(* ===== verification/Prelude.v ===== *)
(** * A verification of the Tobii Eye Tracker 5 driver

    This library models the core of the driver (the Rust crates under crates/) and proves
    what makes it correct. Definitions keep the names of the source and are executable;
    each file names the source it follows. Files in order of dependency:

    - [Prelude] (here): Rust results and the error-state monad for [&mut self] methods that
      use [?], machine integers, slices, byte order, the hint databases [tobii] and [zlen],
      and the tactics [len] and [cases].
    - [F64], [Floats]: [f64] and [f32] as the Standard Library's executable IEEE-754
      specification; when arithmetic is exact, the order of the numbers, clamping,
      rounding into a format, and the byte image of a float. A NaN carries no payload.
      [Libm] is the class of the functions whose precision Rust leaves to the platform.
    - [Utf8], [Text]: UTF-8 decoding, and [&str] as a list of scalar values with the methods
      the program uses: trimming, splitting, lines, decimal and hexadecimal numbers.
    - [Blocks], [Bytelines], [Hex], [Paths], [Order]: messages cut into blocks, bytes by lines,
      hexadecimal numbers, [Path] as text, and orders as comparisons that compose.
    - [Decimal]: [f64::from_str] and the shortest decimal of [Display], which reads back.
    - [KeyVal]: what the [key = value] files of several crates have in common.

    ** The wire (crates/tobii-protocol)
    - [Protocol], [Tlv]: the byte writer and the field codec. The class [Field] is the
      interface between a wire layout and its reader; everything that decodes a sequence
      of fields is proved against it. [safe]: no reader leaves its buffer.
    - [Commands]: outbound frames, request payloads, reply parsers, as round trips.
    - [Md5]: the incremental digest and HMAC: the padding and cutting of RFC 1321 and the
      keying of RFC 2104, around the code's compression, on which there are test vectors.
    - [Parser]: reassembly of inbound frames: a stream without envelopes may be cut anywhere,
      and a fragmented response comes out bit for bit.
    - [Handshake]: the connection state machine, over any interleaving of polls and replies.
    - [Gaze], [Camera]: the two notification decoders; round trips, truncation, consistency.

    ** The device (crates/tobii-usb)
    - [Transport]: chunking and the soak during sends, over a [Handle] class that stands
      for libusb; transfers come out once, in order, unmerged. [HandleLaws] and
      [HandleClock] are the laws of that class, with instances in the file. The class
      [Transport] is what [Connection] uses, and [UsbTransport] implements it.
    - [Connection]: handshake, requests, calibration, subscriptions and gaze over any
      [Transport]. The trace [io] says what was sent and read; requests match op and
      number, nothing queued is lost, every wait ends.
    - [Capture]: a session recorded to a text file, and a transport that replays it: the
      driver gets the data the device sent, in order.

    ** The daemon's socket (crates/tobii-ipc)
    - [IpcCodec]: messages, framing and the reader loop of both ends.
    - [IpcServer]: the server's threads as steps on shared state, in any order: bounded
      queues, every message accounted for, one client's trouble kept to itself; and the race
      in which a hello arrives before its client is registered.
    - [IpcPaths]: where the socket is, binding over a stale one, retry delays.

    ** Head pose and output (crates/tobii-headpose, crates/tobii-output)
    - [HeadPose]: geometry, the one-eye fallback refined to a specification over the
      history of frames, medians, the gated filter.
    - [Fusion]: gaze as a camera offset.
    - [Output]: the wire forms and the [Router]. A sink is a class: what [emit] makes of it.
    - [Games]: the settings file, key by key, and its round trip.
    - [Pipeline]: what composes one frame from one sample, over the settings of [Games];
      runs of it from the initial state.

    ** Configuration (crates/tobii-config)
    - [Disk]: a file system of directory entries and inodes, with what is in memory and what
      has reached the disk told apart. Every call may fail, and power may go at any point;
      [triple] is the logic in which [write_atomic] is proved never to tear a file.
    - [Store]: where the files are, calibration and its metadata, the one-value files, and
      the decision whether a calibration still fits.
    - [Setup]: the geometry of the screen and its file, EDID and setpm blobs.
    - [Profiles], [ProfileEdit], [ProfileStore]: game profiles: the grammar with its error
      messages and the writer; writing over a file without losing its comments; loading,
      listing and saving them.
    - [CustomGames], [Signature], [Autostart], [Userreg]: the list of games the user adds, the
      measurements of the signature check, the desktop entry that starts the program, and
      reading a value out of wine's registry file.

    ** The updater (crates/tobii-update) and the model (crates/tobii-headpose)
    - [Version], [Json], [Net], [Release]: version order, the JSON reader (total, and complete
      for RFC 8259 within its limits but for lone surrogates, which it refuses), fetching by curl or wget with its caps and trusted
      hosts, and picking a release.
    - [Sha256]: the streaming digest, proved to be FIPS 180-4, which is stated apart from it.
    - [Install], [Folder], [Swap]: who owns an installation, which download folders are safe,
      and putting new binaries in place with the way back when a step fails.
    - [ModelStore]: the downloaded head-pose model, over the file system of [Disk].

    ** Games, Steam and captures (crates/tobii-gameconf, tobii-steam, tobii-recap)
    - [Xml], [Gameconf]: a scanner for small XML documents with its grammar, and the key
      bindings a game keeps.
    - [Steam]: libraries, manifests, prefixes, and what a name picks out.
    - [Pcap], [OutStream], [Recap]: the container of a USB capture, the outbound reassembler,
      and the catalog: decoding a session shows what was sent and answered.

    ** The bridge into a game's prefix (crates/tobii-cli)
    - [Wineserver]: the lock of a prefix, found in two kernel tables.
    - [Proton]: a launch rearranged so that the provider starts first.
    - [RegQuery], [Bridge], [BridgeText]: reading a key from what wine prints, the gate of the
      command line, prefix, wine and client, the record of what was written, the decisions
      and all messages.
    - [Registrar], [Registered]: install and uninstall as programs over a prefix (two registry
      keys and a folder), every call of which may fail; and what any sequence of them and
      of other programs' writes leaves true, the one way a reading goes wrong included.
    - [BridgeStatus], [BridgeSteam], [BridgeRun], [BridgeCommand]: the report and its
      agreement with the commands, titles and the listing, the provider under watch, and
      the arguments.

    ** The uninstaller (crates/tobii-cli)
    - [CargoRecord]: Cargo's two records of what it installed, and what is left to Cargo.
    - [Uninstall]: what may be looked at and run, over the class [Os] of what the system
      answers: who can swap a program between the check and the run, which folder is no
      install, and which desktop entry goes with its program.
    - [UninstallPlan]: the plan as one function of those answers; what it deletes is this
      program's.
    - [UninstallRun]: its execution over the class [Machine], every call of which may fail,
      and the command around it: the log of changes keeps to the plan, nothing is deleted
      without consent, and the command returns.

    ** The hub (crates/tobii-gtk, crates/tobii-output)
    - [SockAddr], [Listener]: addresses, and whether some other program is bound where the
      output is sent, read from the kernel's tables.
    - [HubDemand]: who wants the tracker: the count of reasons under every interleaving of the
      windows, the socket thread and the device thread, never let go in between; the clients'
      holds, the port watch, and recentre requests.
    - [HubLease]: the whole device handed to a client: the device thread and the socket thread
      as step relations over what they share. A client told yes has the device to itself, a
      request waits for a bounded number of steps, no command is lost or overtaken, and a
      session outlives its last guard by three seconds.

    ** Time, fuel and panics
    An [Instant] or a [Duration] is a number of nanoseconds. A loop with a measure in the
    data takes that much fuel ([walk_enough], [poll_unfold], [soak_enough] show it is
    enough). The wait of a request depends on the clock: its fuel is an argument, [None] is
    running out, and [request_returns] shows that some fuel suffices under the clock's
    laws. A panic is [None] where one is possible ([shape], [median_and_spread],
    [new_router], [offer]); [pipeline_never_panics] rules it out for a pipeline.

    ** Not modelled, and why
    libusb itself, sockets and the system's files (third-party or the system: parameters, step
    labels, or the file system of [Disk], whose rename is atomic and whose inodes keep what
    was synced); claiming the interface and the vendor control transfers (calls only); relaxed
    atomics beyond sequential consistency; sinks' sockets; terminal, GTK, installer and
    service code, and the rest of the command line. Left out for want of logic of their own:
    the joystick's ioctls, the neural network and the resampling before it, the hub's widgets. Left out though it has some: the printed
    plan and summary of the uninstaller, the diagnostics report, the download and unpacking
    of an update. *)
From stdpp Require Export base numbers list.
From Stdlib Require Export ZArith Lia Sorted.
From Stdlib Require Export Strings.Byte.
From coqutil Require Export Byte Word.LittleEndianList.
From coqutil Require Export Datatypes.RecordSetters.
Export OCamlLikeNotations.
#[global] Arguments constant {E} newValue _ /.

| What this task involves |
Lines from the one containing "libusb itself, sockets" through the last line of the data above are the only output wanted; restate them exactly.

| Answer section |
    libusb itself, sockets and the system's files (third-party or the system: parameters, step
    labels, or the file system of [Disk], whose rename is atomic and whose inodes keep what
    was synced); claiming the interface and the vendor control transfers (calls only); relaxed
    atomics beyond sequential consistency; sinks' sockets; terminal, GTK, installer and
    service code, and the rest of the command line. Left out for want of logic of their own:
    the joystick's ioctls, the neural network and the resampling before it, the hub's widgets. Left out though it has some: the printed
    plan and summary of the uninstaller, the diagnostics report, the download and unpacking
    of an update. *)
From stdpp Require Export base numbers list.
From Stdlib Require Export ZArith Lia Sorted.
From Stdlib Require Export Strings.Byte.
From coqutil Require Export Byte Word.LittleEndianList.
From coqutil Require Export Datatypes.RecordSetters.
Export OCamlLikeNotations.
#[global] Arguments constant {E} newValue _ /.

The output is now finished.